Таллен продолжал идти. Проходили минуты, а может, часы. Он почти не сбавлял шага. Ему встречались вертикальные лестницы и однообразные секции длинных провисающих цепных мостов. Он обнаружил, что, если остановиться перед дверью, она откроется; он находил пьютерию и машинерию, склады и ремонтные помещения, кишевшие мехами-ползунами. Иногда он смотрел на какой-нибудь предмет, и в голове сразу всплывало его название. Темные склады зажигали свет, демонстрируя ему ряды мотор-генераторов, стеллажи с дросселями и дроссельными манифольдами. Таллен понятия не имел, для чего они нужны, но опознавал их безошибочно.
Нет… все было не так. Он все-таки знал. Вид предмета вызывал слово, а за одним словом приходили другие. Но знание было как будто не связано со своим источником. Оно было словно неожиданно припомненный сон, лишенный контекста и идеальный.

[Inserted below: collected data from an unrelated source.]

(** ** Heartbeats *)

(** a heartbeat never adds a node: a node whose registration was lost stays
    unknown however often it is heard of. *)
Theorem heartbeat_never_registers `{UUIDText} `{TimeText} data w id :
  w.(w_db).(nodes) !! id = None → (handleHeartbeat data w).2.(w_db).(nodes) !! id = None.
Proof.
  assert (moves (keeping (λ d, d.(nodes) !! id = None)) (handleHeartbeat data)) as Hm;
    [|apply Hm].
  unfold handleHeartbeat. repeat first [moves_step | apply _].
  all: apply moves_exec_affected, moves_run_stmt; try apply _.
  all: intros s d a d' Hst Hid; unfold NodeRepository.Heartbeat_sql in Hst.
  all: destruct (nodes d !! _) as [nd|] eqn:Hnd; simplify_eq/=; [|done].
  all: rewrite lookup_insert_ne; congruence.
Qed.

(** ** The ceiling *)

Lemma active_containers_insert d id c o :
  d.(containers) !! id = None → active c →
  active_containers (set_containers (<[id := c]> d.(containers)) d) o
  = active_containers d o + (if decide (container_org d c = Some o) then 1 else 0).
Proof.
  intros Hid Ha. unfold active_containers. simpl. rewrite count_insert_fresh by done. f_equal.
  by destruct (decide (container_org d c = Some o)); [rewrite decide_True|rewrite decide_False by naive_solver].
Qed.

(** C4: whatever the payload, and whichever outgoing call fails, a placement
    request either changes nothing (database and messages) or writes exactly one
    pending container, on the least loaded eligible node, for a deployment whose
    organization stays within its container ceiling, and sends nothing but the
    assignment of that container to that node;
    so no organization is taken above its quota of active containers, or further
    above it. *)
Theorem handlePlacement_correct `{UUIDText} `{TimeText} data w :
  let w' := (handlePlacement data w).2 in
  (keeps w w'
   ∨ ∃ msg dep, Unmarshal data = Some msg
                ∧ uuid_Parse msg.(placementRequestedMessage_DeploymentID) = Some dep
                ∧ placed msg dep w w')
  ∧ ∀ o q, w.(w_db).(resource_quotas) !! o = Some q →
      active_containers w'.(w_db) o
      ≤ Z.max (active_containers w.(w_db) o) q.(ResourceQuota_MaxContainers).
Proof.
  intros w'. pose proof (handlePlacement_cases data w) as Hcases. fold w' in Hcases. clearbody w'.
  split; [done|]. intros o q Hq.
  destruct Hcases as [[-> _]|(msg & dep & _ & _ & n & x & q' & id & _ & Hx & Hq' & Hle & Hid & -> & _)];
    [lia|].
  rewrite active_containers_insert by (by try left).
  unfold container_org. simpl. rewrite Hx. simpl. case_decide; simplify_eq; lia.
Qed.

(** ** On the sample *)

#[local] Existing Instances hexUUID hexTime.
Definition shop_request : placementRequestedMessage :=
  {| placementRequestedMessage_DeploymentID := canonical_String 30;
     placementRequestedMessage_ApplicationID := canonical_String 20;
     placementRequestedMessage_Image := "nginx:1"; placementRequestedMessage_Env := ∅;
     placementRequestedMessage_Ports := [Build_PortSpec 80 0 "tcp"];
     placementRequestedMessage_Command := [] |}.
Lemma shop_request_read : Unmarshal (Some (to_json shop_request)) = Some shop_request.
Proof. apply wire_roundtrip. by repeat constructor. Qed.
Lemma sample_keyed : nodes_keyed sampleDB.
Proof.
  intros i n. simpl. intros [[<- <-]|[_ [<- <-]%lookup_singleton_Some]]%lookup_insert_Some; done.
Qed.
Lemma sample_room : has_room sampleWorld 30.
Proof.
  eexists shop_v1, acme_quota, _.
  do 2 (split; [reflexivity|]). split; [vm_compute; reflexivity|]. split_and!; vm_compute; congruence.
Qed.
Lemma sample_fresh g : (sampleWorld.(w_gen) ≤ g)%N → sampleDB.(containers) !! g = None.
Proof. intros Hg. simpl in *. apply lookup_singleton_ne. lia. Qed.

(** With one container the ceiling of twenty is far. *)
Lemma handlePlacement_correct_witness :
  active_containers (handlePlacement (Some (to_json shop_request)) sampleWorld).2.(w_db) 1 ≤ 20.
Proof.
  exact (proj2 (handlePlacement_correct (Some (to_json shop_request)) sampleWorld) 1%N acme_quota eq_refl).
Defined.
(** The running container is reported crashed. *)
Definition shop_crashed : wire :=
  Some (JObject [("assignment_id", JString (canonical_String 50)); ("status", JString "crashed")]).
Lemma handleStatus_exact_witness :
  Container_Status <$> ((handleStatus shop_crashed sampleWorld).2.(w_db).(containers) !! 50%N)
  = Some ContainerStatusCrashed.
Proof.
  assert (accepted shop_crashed = Some (50%N, ContainerStatusCrashed, None)) as Ha by (vm_compute; reflexivity).
  pose proof (handleStatus_exact shop_crashed sampleWorld) as Hs. cbv zeta in Hs. rewrite Ha in Hs.
  destruct (Hs eq_refl) as [_ ->]. vm_compute. reflexivity.
Defined.
Lemma heartbeat_never_registers_witness :
  (handleHeartbeat (Some (to_json
     {| heartbeatMessage_NodeID := canonical_String 42; heartbeatMessage_Timestamp := 0 |}))
     sampleWorld).2.(w_db).(nodes) !! 42%N = None.
Proof. apply heartbeat_never_registers. reflexivity. Defined.
(** The publishing loop: the first failure ends it; [true] when it did not
    fail. *)
Fixpoint request_loop (data : json) (n : nat) : M bool :=
  match n with
  | O => mret true
  | S n => r ← try (PublishDurable PlacementRequestedSubject data);
           match r with
           | Err _ => logf "publishing placement.requested" ;; mret false
           | Ok _ => request_loop data n
           end
  end.
Definition scaleUp (t : ReconcileTarget) (shortfall : Z) : M unit :=
  ok ← request_loop (to_json (placement_request t)) (Z.to_nat shortfall);
  if (ok : bool) then logf "requested placement for shortfall" else mret tt.

(** The order of [sort.Slice]'s comparator, not strict: [le x y] unless [y] is
    before [x]. *)
Definition started_less (x y : Container) : bool :=
  match x.(Container_StartedAt), y.(Container_StartedAt) with
  | None, _ => false
  | Some _, None => true
  | Some t, Some u => bool_decide (t < u)
  end.
Definition oldest_first (x y : Container) : Prop := started_less y x = false.
#[export] Instance oldest_first_dec : RelDecision oldest_first.
Proof. intros x y. unfold oldest_first. apply _. Defined.

Definition unassign_message (c : Container) : unassignMessage :=
  {| unassignMessage_AssignmentID := uuid_String c.(Container_ID);
     unassignMessage_ContainerID := default "" c.(Container_ContainerRuntimeID) |}.
Definition unassign_one (c : Container) : M unit :=
  r ← try (PublishDurable (NodeUnassignSubject (uuid_String c.(Container_NodeID)))
                          (to_json (unassign_message c)));
  match r with
  | Err _ => logf "publishing unassign"
  | Ok _ => logf "requested unassign for excess replica"
  end.
Definition scaleDown (c : Conn) (t : ReconcileTarget) (excess : Z) : M unit :=
  r ← try (ContainerRepository.ListByDeployment c t.(ReconcileTarget_DeploymentID));
  match r with
  | Err _ => logf "listing containers for scale-down"
  | Ok all =>
      let act := merge_sort oldest_first (filter active all) in
      let excess := if decide (Z.of_nat (length act) < excess) then Z.of_nat (length act)
                    else excess in
      forM unassign_one (take (Z.to_nat excess) act)
  end.

Definition reconcileOne (c : Conn) (t : ReconcileTarget) : M unit :=
  r ← try (ContainerRepository.CountActiveByDeployment c t.(ReconcileTarget_DeploymentID));
  match r with
  | Err _ => logf "counting active containers"
  | Ok act =>
      if decide (act < t.(ReconcileTarget_ReplicasDesired))
      then scaleUp t (t.(ReconcileTarget_ReplicasDesired) - act)
      else if decide (t.(ReconcileTarget_ReplicasDesired) < act)
      then scaleDown c t (act - t.(ReconcileTarget_ReplicasDesired))
      else mret tt
  end.

Definition tick (c : Conn) : M unit :=
  r ← try (ReconcileRepository.ListActive AdminConn);
  match r with
  | Err _ => logf "listing reconcile targets"
  | Ok targets => forM (reconcileOne c) targets
  end.
End controller.

(** ** The order *)

#[export] Instance oldest_first_total : Total oldest_first.
Proof.
  intros [? ? ? ? ? ? [t|] ?] [? ? ? ? ? ? [u|] ?]; unfold oldest_first, started_less; simpl;
    rewrite ?bool_decide_eq_false; try lia; auto.
Qed.
#[export] Instance oldest_first_trans : Transitive oldest_first.
Proof.
  intros [? ? ? ? ? ? [t|] ?] [? ? ? ? ? ? [u|] ?] [? ? ? ? ? ? [v|] ?];
    unfold oldest_first, started_less; simpl; rewrite ?bool_decide_eq_false; try lia; auto; done.
Qed.

(** The active containers of a deployment. *)
Definition active_of (d : DB) (dep : uuid) : list Container :=
  select (λ x, x.(Container_DeploymentID) = dep ∧ active x) d.(containers).

Lemma count_active d dep :
  count (λ x, x.(Container_DeploymentID) = dep ∧ active x) d.(containers)
  = Z.of_nat (length (active_of d dep)).
Proof. done. Qed.

Lemma CountActive_observes c dep :
  observes (ContainerRepository.CountActiveByDeployment c dep)
    (λ e n, n = Z.of_nat (length (active_of e.(e_db) dep))).
Proof.
  apply observes_wrap. eapply observes_mono; [apply observes_query|]. by intros e a [g ->].
Qed.
Lemma ListByDeployment_observes c dep :
  observes (ContainerRepository.ListByDeployment c dep)
    (λ e l, l ≡ₚ select (λ x, x.(Container_DeploymentID) = dep) e.(e_db).(containers)).
Proof.
  apply observes_wrap. eapply observes_mono; [apply observes_query|]. intros e a [g ->].
  apply merge_sort_Permutation.
Qed.

Section plan.
Context `{UUIDText}.

(** The messages reconciling [t] sends when no call fails, as a function of
    database [d], for the proofs to follow; [corrects] below says what they are. *)
Definition plan (d : DB) (t : ReconcileTarget) : list Event :=
  let act := filter active (merge_sort ContainerRepository.started_before
    (select (λ x, x.(Container_DeploymentID) = t.(ReconcileTarget_DeploymentID)) d.(containers))) in
  let n := Z.of_nat (length act) in
  if decide (n < t.(ReconcileTarget_ReplicasDesired)) then
    replicate (Z.to_nat (t.(ReconcileTarget_ReplicasDesired) - n))
      (EvPublishDurable PlacementRequestedSubject (to_json (placement_request t)))
  else
    (λ c, EvPublishDurable (NodeUnassignSubject (uuid_String c.(Container_NodeID)))
                           (to_json (unassign_message c)))
    <$> take (Z.to_nat (n - t.(ReconcileTarget_ReplicasDesired))) (merge_sort oldest_first act).

Lemma request_loop_reports data n k :
  (∀ b, reports (k b) (λ _, [])) →
  reports (request_loop data n ≫= k)
    (λ _, replicate n (EvPublishDurable PlacementRequestedSubject data)).
Proof.
  intros Hk. induction n as [|n IH]; simpl; [apply (Hk true)|].
  eapply reports_ext; [intros; apply bind_assoc|].
  apply (reports_publish _ _ _ (λ _, replicate n _)); [apply PublishDurable_publishes| |exact IH].
  intros e. eapply reports_ext; [intros; apply bind_assoc|].
  apply (reports_seq _ _ (λ _, []) (λ _, [])); [apply reports_logf|apply (Hk false)].
Qed.

Lemma scaleUp_reports t n :
  reports (scaleUp t n)
    (λ _, replicate (Z.to_nat n)
            (EvPublishDurable PlacementRequestedSubject (to_json (placement_request t)))).
Proof.
  apply request_loop_reports. intros []; [apply reports_logf|by apply reports_ret].
Qed.

Lemma unassign_one_reports c :
  reports (unassign_one c)
    (λ _, [EvPublishDurable (NodeUnassignSubject (uuid_String c.(Container_NodeID)))
                            (to_json (unassign_message c))]).
Proof.
  apply reports_publish_last; [apply PublishDurable_publishes|]. intros []; apply reports_logf.
Qed.

Lemma reports_at m f w : reports m f → ∃ w', m w = (Ok tt, w') ∧ sends w (f (env_of w)) w'.
Proof. intros Hm. apply Hm. Qed.

Lemma list_bind_single {A B} (f : A → B) l : (l ≫= λ x, [f x]) = f <$> l.
Proof. induction l as [|x l IH]; [done|]. csimpl. by rewrite <-IH. Qed.
Lemma take_clip {A} (l : list A) (n : Z) :
  take (Z.to_nat (if decide (Z.of_nat (length l) < n) then Z.of_nat (length l) else n)) l
  = take (Z.to_nat n) l.
Proof. case_decide; [|done]. by rewrite !take_ge by lia. Qed.

Lemma ListByDeployment_reads c dep :
  reads (ContainerRepository.ListByDeployment c dep)
    (λ e l, l = merge_sort ContainerRepository.started_before
       (select (λ x, x.(Container_DeploymentID) = dep) e.(e_db).(containers))).
Proof. apply reads_wrap. eapply reads_mono; [apply reads_query|]. by intros e a [g ->]. Qed.
Lemma CountActive_reads c dep :
  reads (ContainerRepository.CountActiveByDeployment c dep)
    (λ e n, n = Z.of_nat (length (active_of e.(e_db) dep))).
Proof. apply reads_wrap. eapply reads_mono; [apply reads_query|]. by intros e a [g ->]. Qed.

Lemma active_fetched d dep :
  filter active (merge_sort ContainerRepository.started_before
    (select (λ x, x.(Container_DeploymentID) = dep) d.(containers))) ≡ₚ active_of d dep.
Proof.
  rewrite merge_sort_Permutation. unfold active_of, select. rewrite list_filter_filter.
  erewrite list_filter_iff; [reflexivity|]. intros x. simpl. naive_solver.
Qed.

Lemma scaleDown_reports c t n w :
  0 ≤ n →
  ∃ w', scaleDown c t n w = (Ok tt, w') ∧
    sends w ((λ x, EvPublishDurable (NodeUnassignSubject (uuid_String x.(Container_NodeID)))
                                    (to_json (unassign_message x)))
             <$> take (Z.to_nat n) (merge_sort oldest_first
               (filter active (merge_sort ContainerRepository.started_before
                 (select (λ x, x.(Container_DeploymentID) = t.(ReconcileTarget_DeploymentID))
                    w.(w_db).(containers)))))) w'.
Proof.
  intros Hn. unfold scaleDown.
  eapply (reports_at _ (λ e, _ <$> take _ (merge_sort _ (filter _ (merge_sort _ (select _ e.(e_db).(containers))))))).
  eapply reports_read; [apply ListByDeployment_reads|intros; apply reports_logf|].
  intros all w1 ->. apply (reports_at _ (λ _, _)).
  eapply reports_mono; [|apply reports_forM, unassign_one_reports].
  intros e. simpl. rewrite list_bind_single. f_equal. apply take_clip.
Qed.
End plan.

Section reconciliation.
Context `{UUIDText}.

(** Reconciling one application touches no table; it sends, in order, some
    of the messages of its plan, and all of them when no call fails. *)
Lemma reconcileOne_plan c t : reports (reconcileOne c t) (λ e, plan e.(e_db) t).
Proof.
  unfold reconcileOne. eapply reports_read; [apply CountActive_reads|intros; apply reports_logf|].
  intros n w ->. simpl. pose proof (active_fetched w.(w_db) t.(ReconcileTarget_DeploymentID)) as Hp.
  unfold plan. rewrite (Permutation_length Hp). case_decide; [apply scaleUp_reports|].
  case_decide; [apply scaleDown_reports; lia|].
  replace (Z.to_nat _) with 0%nat by lia. rewrite take_0. simpl.
  by apply (reports_ret (λ _, [])).
Qed.

Lemma tick_plan c :
  reports (tick c) (λ e, t ← reconcile_targets e.(e_db); plan e.(e_db) t).
Proof.
  unfold tick. eapply reports_read; [apply ListActive_reads|intros; apply reports_logf|].
  intros l w ->. apply (reports_forM (reconcileOne c) (λ t e, plan e.(e_db) t)).
  intros t. apply reconcileOne_plan.
Qed.

(** *** What a tick is for *)

(** [x] is a deployment of application [a], of its highest revision. *)
Definition latest (d : DB) (a : Application) (x : Deployment) : Prop :=
  (∃ j, d.(deployments) !! j = Some x) ∧ x.(Deployment_ApplicationID) = a.(Application_ID)
  ∧ ∀ j y, d.(deployments) !! j = Some y → y.(Deployment_ApplicationID) = a.(Application_ID) →
      y.(Deployment_Revision) ≤ x.(Deployment_Revision).
Definition ended (x : Deployment) : Prop :=
  x.(Deployment_Status) = DeploymentStatusFailed ∨ x.(Deployment_Status) = DeploymentStatusRolledBack.
(** What is to run for an application whose latest deployment is [x]. *)
Definition wanted (a : Application) (x : Deployment) : ReconcileTarget :=
  Build_ReconcileTarget a.(Application_ID) x.(Deployment_ID) x.(Deployment_Image)
    a.(Application_Ports) a.(Application_ReplicasDesired).
(** The applications that run: one target for each whose latest deployment has
    not ended, and no other. *)
Definition worklist (d : DB) (ts : list ReconcileTarget) : Prop :=
  (∀ t, t ∈ ts → ∃ i a x, d.(applications) !! i = Some a ∧ latest d a x ∧ ¬ ended x ∧ t = wanted a x)
  ∧ (∀ i a, d.(applications) !! i = Some a → (∃ x, latest d a x) →
       ∃ x, latest d a x ∧ (ended x ∨ wanted a x ∈ ts))
  ∧ ((∀ i a, d.(applications) !! i = Some a → a.(Application_ID) = i) →
       NoDup (ReconcileTarget_ApplicationID <$> ts)).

Внезапно ощутив головокружение, Таллен споткнулся и врезался в стену. От удара не возникло ощущения контакта, зато почувствовался острый фиолетовый запах. Таллен потер плечо, и запах стих до зеленого.
А потом плечо стало просто болеть, и он снова потер его и вспомнил о расплывчатых очертаниях Беаты и Лоуда, приобретавших форму у него на глазах.
Все это – он знал – было подстройкой платформы под него, и его – под платформу. Тепло взбегало по позвоночнику, будто судорога или музыкальный аккорд.
Он продолжил идти с возросшей уверенностью. Наплывали и уходили запахи масла и дыма. Таллен предполагал, что они реальны. Выдвижные мосты подъезжали к его ногам и с шипением убирались обратно, как только он сходил с них. Однажды коридор распахнулся вширь, и Таллен замер на площадке обслуживания, глядя вниз, на уходивший, казалось, в никуда ряд вертикально поставленных труб пятиметрового диаметра. Со своего места он насчитал две сотни.
Таллен ушел с площадки и продолжил путь, радуясь возвращению в коридоры, стен которых можно было коснуться. У него начинала болеть голова – видимо, последствия полета на рокоте.
Крошечные мехи, одноделы и наладчики, постоянно шныряли по коридорам, останавливались для получения указаний у комм-решеток и продолжали путь или поворачивали назад. Таллен поглядывал на них, постепенно замечал, что их становится больше, но далеко не сразу понял, что за ним собрался хвост примерно из дюжины, а поняв, почувствовал внезапный прилив тошноты и, рыгая, остановился у двери.
Когда дверь открылась, наладчики проскользнули мимо него внутрь, к ряду пьютеров. Взгляд Таллена привлекла висевшая в противоположном конце комнаты сложная монитория, с ее разнообразными примочками и вариантами развертки.
Боль пульсировала от затылка до висков. Таллен не мог отвернуться от монитории. На периферии зрения мошками плясали наладчики. Одна часть монитории казалась ярче других. Уставившись в нее, Таллен почувствовал, как загудела вся его голова. Он увидел на дисплее дождь и двоящееся изображение, и его едва не вырвало.